# how to measure the difference between density and observed data [closed]

I derived a density estimation(not using any R packages) from the observed data. Now I want to measure if my estimation did a good job. so I am wondering if there are any function in R can help me or I have to write my own code

Histogram and KDE. One method is to overlay the density estimator on a histogram of the sample in order to judge whether the fit is satisfactory. The match will be better for larger sample sizes. (I use the default kernel density estimator density in R.)

set.seed(2020)
par(mfrow = c(1,2))
x = rgamma(100, 5, 1/2)
hist(x, prob=T, col="skyblue2"); rug(x)
lines(density(x), type="l", col="red")
y = rgamma(5000, 5, 1/2)
hist(y, prob=T, col="skyblue2")
lines(density(y), type="l", col="red")
par(mfrow = c(1,1))


Kolmogorov-Smirnov test: ECDF vs CDF. If you know the CDF of the population, then you can use a Kolmogorov-Smirnov test to judge how well the sample ECDF matches the known population CDF. The test criterion is based on the maximum vertical discrepancy between the ECDF stairstep and the CDF curve.

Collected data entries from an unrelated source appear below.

Lemma fork_rest_ok c np cp ch s : c <> np -> pt_ok s -> pt_proc s !! c = Some cp -> pt_proc s !! np = Some ch ->
  length (ofile cp) = NOFILE -> ofile ch = replicate NOFILE 0 -> P (fs s) ->
  (forall f x, f ∈ ofile cp -> f <> 0 -> P x -> exists x', filedup f x = Ok x' /\ P x') ->
  (forall x, P x -> exists x', idup (cwd cp) x = Ok x' /\ P x') ->
  exists s', fork_rest c np cp s = Ok (pid ch, s') /\ pt_ok s' /\ P (fs s') /\ ph s' = ph s /\
    (q0 s', q1 s', q2 s') = (q0 s, q1 s, q2 s) /\ nextpid s' = nextpid s /\
    frames s' (tf ch) = set_tf_eax 0 (frames s (tf cp)) /\ (forall a, a <> tf ch -> frames s' a = frames s a) /\
    pt_proc s' = <[np := set_state RUNNABLE (set_name (name_cut (name cp)) (set_cwd (cwd cp) (set_ofile (ofile cp)
      (set_parent (Some c) (set_sz (sz cp) ch)))))]> (pt_proc s).
Proof.
  intros Hne Hok Hc Hn Hl Hz HP Hdup Hidup. assert (np < length (pt_proc s))%nat as Hnl by by eapply lookup_lt_Some.
  unfold fork_rest. rewrite (modp_lookup np _ s ch Hn). cbn [res_bind].
  rewrite (modp_lookup np _ _ (set_sz (sz cp) ch)) by (by apply lookup_putp). cbn [res_bind].
  set (ch2 := set_parent (Some c) (set_sz (sz cp) ch)). set (s2 := putp np ch2 _).
  rewrite (getp_lookup np s2 ch2) by (apply lookup_putp; by rewrite length_putp). cbn [res_bind].
  set (s3 := set_frames _ (set_frames _ s2)).
  destruct (dup_files_ok P c np cp Hne Hl Hdup NOFILE 0 s3 ch2) as (x & l & E & HPx & ->); try done.
  { unfold s3, s2. cbn. by rewrite !list_lookup_insert_ne by done. }
  { apply lookup_putp. by rewrite length_putp. }
  { cbn. rewrite Hz. by rewrite length_replicate. }
  { intros j Hj. cbn. rewrite Hz. apply lookup_replicate_2. lia. }
  change (Z.of_nat 0) with 0 in E. rewrite E. cbn [res_bind]. clear E. rewrite drop_0. cbn [take app].
  destruct (Hidup x HPx) as (x' & E & HPx'). change (fs (set_fs x ?a)) with x. rewrite E. cbn [res_bind]. clear E.
  set (ch4 := set_ofile (ofile cp) ch2). set (s4 := set_fs x' _).
  assert (pt_proc s4 = <[np := ch4]> (pt_proc s)) as E4 by (cbn; by rewrite !list_insert_insert_eq).
  rewrite (modp_lookup np _ s4 ch4) by (rewrite E4; by apply list_lookup_insert_eq). cbn [res_bind].
  rewrite (modp_lookup np _ _ (set_cwd (cwd cp) ch4)) by (apply lookup_putp; rewrite E4; by rewrite length_insert). cbn [res_bind].
  set (ch5 := set_name _ (set_cwd _ ch4)). set (s5 := putp np ch5 _).
  assert (pt_proc s5 = <[np := ch5]> (pt_proc s)) as E5 by (unfold s5, putp; cbn; by rewrite !list_insert_insert_eq).
  assert (pt_proc s5 !! np = Some ch5) as L5 by (rewrite E5; by apply list_lookup_insert_eq).
  rewrite (getp_lookup np s5 ch5 L5). cbn [res_bind].
  assert (pt_ok s5) as Hok5 by done. destruct (pt_lock_pair s5 Hok5) as (l1 & m1 & -> & Hrel). cbn [res_bind].
  rewrite (modp_lookup np _ _ ch5) by exact L5. cbn [res_bind]. match goal with |- context [release_pt ?u] => destruct (Hrel u) as (l2 & m2 & -> & Hl2 & Hm2 & _); [done|done|] end.
  cbn [res_bind]. eexists. split; [done|]. split_and!; try done.
  - unfold s5, s4, s3. cbn. unfold upd. by rewrite !Z.eqb_refl.
  - intros a Ha. unfold s5, s4, s3. cbn. unfold upd. change (tf ch2) with (tf ch). by rewrite !(proj2 (Z.eqb_neq _ _) Ha).
  - cbn. by rewrite !list_insert_insert_eq.
Qed.

(** What [fork] does when there is no memory for the child. *)
Lemma fork_undo np ch mem L B F s : pt_ok s -> pt_proc s !! np = Some ch -> kstack ch = mem -> owns kernel_end (ph s) L B (mem :: F) ->
  exists s', (let? pr := getp np s in
      let? (h, m) := kfree kernel_end (kstack pr) (ph s) (mach s) in
      let s := set_mach m (set_ph h s) in
      let? s := modp np (set_kstack 0) s in
      let? s := modp np (set_state UNUSED) s in
      Ok (-1, s)) = Ok (-1, s') /\ pt_ok s' /\ fs s' = fs s /\ nextpid s' = nextpid s /\ (q0 s', q1 s', q2 s') = (q0 s, q1 s, q2 s) /\
    frames s' = frames s /\ pt_proc s' = <[np := set_state UNUSED (set_kstack 0 ch)]> (pt_proc s) /\
    owns kernel_end (ph s') (mem :: L) B F /\ same_on (pages B ++ F) (p_mem (ph s)) (p_mem (ph s')).
Proof.
  intros Hok Hn Hk O. rewrite (getp_lookup np s ch Hn). cbn [res_bind]. rewrite Hk. assert (np < length (pt_proc s))%nat as Hnl by by eapply lookup_lt_Some.
  destruct (kfree_frame (ph s) (mach s) L B F mem O (proj2 Hok)) as (h & m & -> & Hm & O' & S'). cbn [res_bind].
  rewrite (modp_lookup np _ _ ch) by done. cbn [res_bind].
  rewrite (modp_lookup np _ _ (set_kstack 0 ch)) by (by apply lookup_putp). cbn [res_bind]. eexists. split; [done|]. split_and!; try done.
  - split; [apply Hok|done].
  - cbn. by rewrite list_insert_insert_eq.
Qed.

End Fork.

(** * growproc *)

Section Grow.
Import Kalloc Ptable.
Context `{SV : Services} (Hkend : kend_above kernel_end) (kdata : Z) `{!VmServices kdata}.
Implicit Types (s : kst) (c : nat) (cp : proc) (L F : list Z) (A : aspace).

(** Process [c] runs and [A] is its address space: the pages up to its size. *)
Record grows i c cp L A F s : Prop := {
  gr_runs : runs i c s;
  gr_cp : pt_proc s !! c = Some cp;
  gr_mem : owns kernel_end (ph s) L A F;
  gr_dir : a_dir A = pgdir cp;
  gr_sz : 0 <= sz cp < KERNBASE;
  gr_pages n : is_Some (a_ups A !! n) <-> 0 <= n < npages (sz cp);
  gr_stack : kstack cp <> 0
}.

Lemma switchuvm_ok p pr s : mach_ok (mach s) -> pt_proc s !! p = Some pr -> kstack pr <> 0 -> pgdir pr <> 0 ->
  exists m, switchuvm p s = Ok (set_mach m (set_cr3 (V2P (pgdir pr)) s)) /\ mach_ok m.
Proof.
  intros (i & cp & Hc & Hok) Hp Hk Hd. unfold switchuvm. rewrite (getp_lookup p s pr Hp). cbn [res_bind].
  rewrite (proj2 (Z.eqb_neq _ _) Hk), (proj2 (Z.eqb_neq _ _) Hd).
  destruct (Spinlock.push_pop (mach s) i cp Hc Hok) as (m & -> & Hc' & He' & Hpop). cbn [res_bind].
  rewrite (Spinlock.mycpu_here _ _ _ Hc' He'). cbn [res_bind]. rewrite Hpop. cbn [res_bind]. eexists. split; [done|].
  exists i, (set_ncli (ncli cp) (Spinlock.pushed (mach s) cp)). destruct Hok as [H0 Hif].
  split; [apply (Spinlock.cpu_here_put _ _ cp); [exact Hc | cbn; apply Spinlock.apicid_pushed]|]. by split.
Qed.

(** The end of [growproc]. *)
Lemma grow_done c cp z s : mach_ok (mach s) -> pt_proc s !! c = Some cp -> kstack cp <> 0 -> pgdir cp <> 0 ->
  exists s', (let? s := modp c (set_sz z) s in let? s := switchuvm c s in Ok (0, s)) = Ok (0, s') /\ mach_ok (mach s') /\ ph s' = ph s /\
    cr3 s' = V2P (pgdir cp) /\ pt_proc s' = <[c := set_sz z cp]> (pt_proc s).
Proof.
  intros Hm Hp Hk Hd. rewrite (modp_lookup c _ s cp Hp). cbn [res_bind].
  destruct (switchuvm_ok c (set_sz z cp) (putp c (set_sz z cp) s)) as (m & -> & Hm'); try done.
  - apply lookup_putp. by eapply lookup_lt_Some.
  - cbn [res_bind]. eexists. split; [done|]. by split_and!.
Qed.

Lemma grows_mach i c cp L A F s m : grows i c cp L A F s -> runs i c (set_mach m s) -> grows i c cp L A F (set_mach m s).
Proof. intros [] H. by split. Qed.

Lemma grows_pgdir i c cp L A F s : grows i c cp L A F s -> pgdir cp <> 0.
Proof.
  intros H. rewrite <- (gr_dir _ _ _ _ _ _ _ H). destruct (owns_page _ _ _ _ (a_dir A) (gr_mem _ _ _ _ _ _ _ H)) as [Hok _].
  - apply elem_of_app. left. apply dir_in.
  - pose proof (page_ok_range kernel_end kend_le _ Hok). unfold KERNBASE in *. lia.
Qed.

Lemma user_byte_None mm A va : 0 <= va -> user_byte mm A va = None <-> ~ is_Some (a_ups A !! (va / PGSIZE)).
Proof. intros H. unfold user_byte. rewrite <- eq_None_not_Some. by destruct (a_ups A !! _). Qed.

(** Beyond the process there is no page. *)
Lemma grows_top i c cp L A F s va : grows i c cp L A F s -> PGSIZE * npages (sz cp) <= va -> user_byte (p_mem (ph s)) A va = None.
Proof.
  intros H Hva. assert (0 <= npages (sz cp)) as H0 by (apply Z.div_pos; pose proof (gr_sz _ _ _ _ _ _ _ H); unfold PGSIZE; lia).
  assert (0 <= va) by (unfold PGSIZE in *; lia). apply user_byte_None; [done|]. rewrite (gr_pages _ _ _ _ _ _ _ H), npages_index by done. lia.
Qed.

Lemma npages_mono a b : a <= b -> npages a <= npages b.
Proof. intros H. apply Z.div_le_mono; unfold PGSIZE; lia. Qed.

(** What [growproc] to [z] bytes leaves of the memory. *)
Definition resized (h : phys) L A F (h' : phys) L' A' : Prop :=
  owns kernel_end h' L' A' F /\ a_dir A' = a_dir A /\ L' ++ pages A' ≡ₚ L ++ pages A /\ same_on F (p_mem h) (p_mem h').

(** The process after a change of its size to [z]. *)
Definition grown c cp z A s A' s' : Prop :=
  pt_proc s' = <[c := set_sz z cp]> (pt_proc s) /\ cr3 s' = V2P (pgdir cp) /\
  forall va, 0 <= va -> user_byte (p_mem (ph s')) A' va =
    if va <? PGSIZE * npages z then (if va <? PGSIZE * npages (sz cp) then user_byte (p_mem (ph s)) A va else Some 0) else None.

(** The bytes after [allocuvm] and after [deallocuvm]. *)
Lemma grow_up_bytes mm mm' A A' o z va : o <= z -> (forall va, PGSIZE * npages o <= va -> user_byte mm A va = None) ->
  (if (z =? z) && (PGSIZE * npages o <=? va) && (va <? PGSIZE * npages z)
   then user_byte mm' A' va = Some 0 /\ user_flags mm' A' va = 7 else user_byte mm' A' va = user_byte mm A va) ->
  user_byte mm' A' va = if va <? PGSIZE * npages z then (if va <? PGSIZE * npages o then user_byte mm A va else Some 0) else None.
Proof.
  intros Hoz Htop Hb. rewrite Z.eqb_refl in Hb. cbn [andb] in Hb. pose proof (npages_mono o z Hoz) as Hmono.
  destruct (Z.leb_spec (PGSIZE * npages o) va), (Z.ltb_spec va (PGSIZE * npages z)), (Z.ltb_spec va (PGSIZE * npages o));
    cbn [andb] in Hb; try lia; try done; try (by destruct Hb).
  - rewrite Hb. by apply Htop.
  - unfold PGSIZE in *. lia.
Qed.

Lemma grow_down_bytes mm mm' A A' o z va : z <= o -> (forall va, PGSIZE * npages o <= va -> user_byte mm A va = None) ->
  user_byte mm' A' va = (if (PGSIZE * npages z <=? va) && (va <? PGSIZE * npages o) then None else user_byte mm A va) ->
  user_byte mm' A' va = if va <? PGSIZE * npages z then (if va <? PGSIZE * npages o then user_byte mm A va else Some 0) else None.
Proof.
  intros Hoz Htop ->. pose proof (npages_mono z o Hoz) as Hmono.
  destruct (Z.leb_spec (PGSIZE * npages z) va), (Z.ltb_spec va (PGSIZE * npages z)), (Z.ltb_spec va (PGSIZE * npages o));
    cbn [andb]; try lia; try done; [by apply Htop|unfold PGSIZE in *; lia].
Qed.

ks.test(x, pgamma, 5, 1/2)

One-sample Kolmogorov-Smirnov test

data:  x
D = 0.051657, p-value = 0.9523
alternative hypothesis: two-sided

plot(ecdf(x), col="blue")

A Kolmogorov-Smirnov Goodness of Fit test (ks.test() in R) will let you examine the largest difference between your estimated and actual CDF. That is definitely the simplest way to test the differences (in addition to looking at it graphically).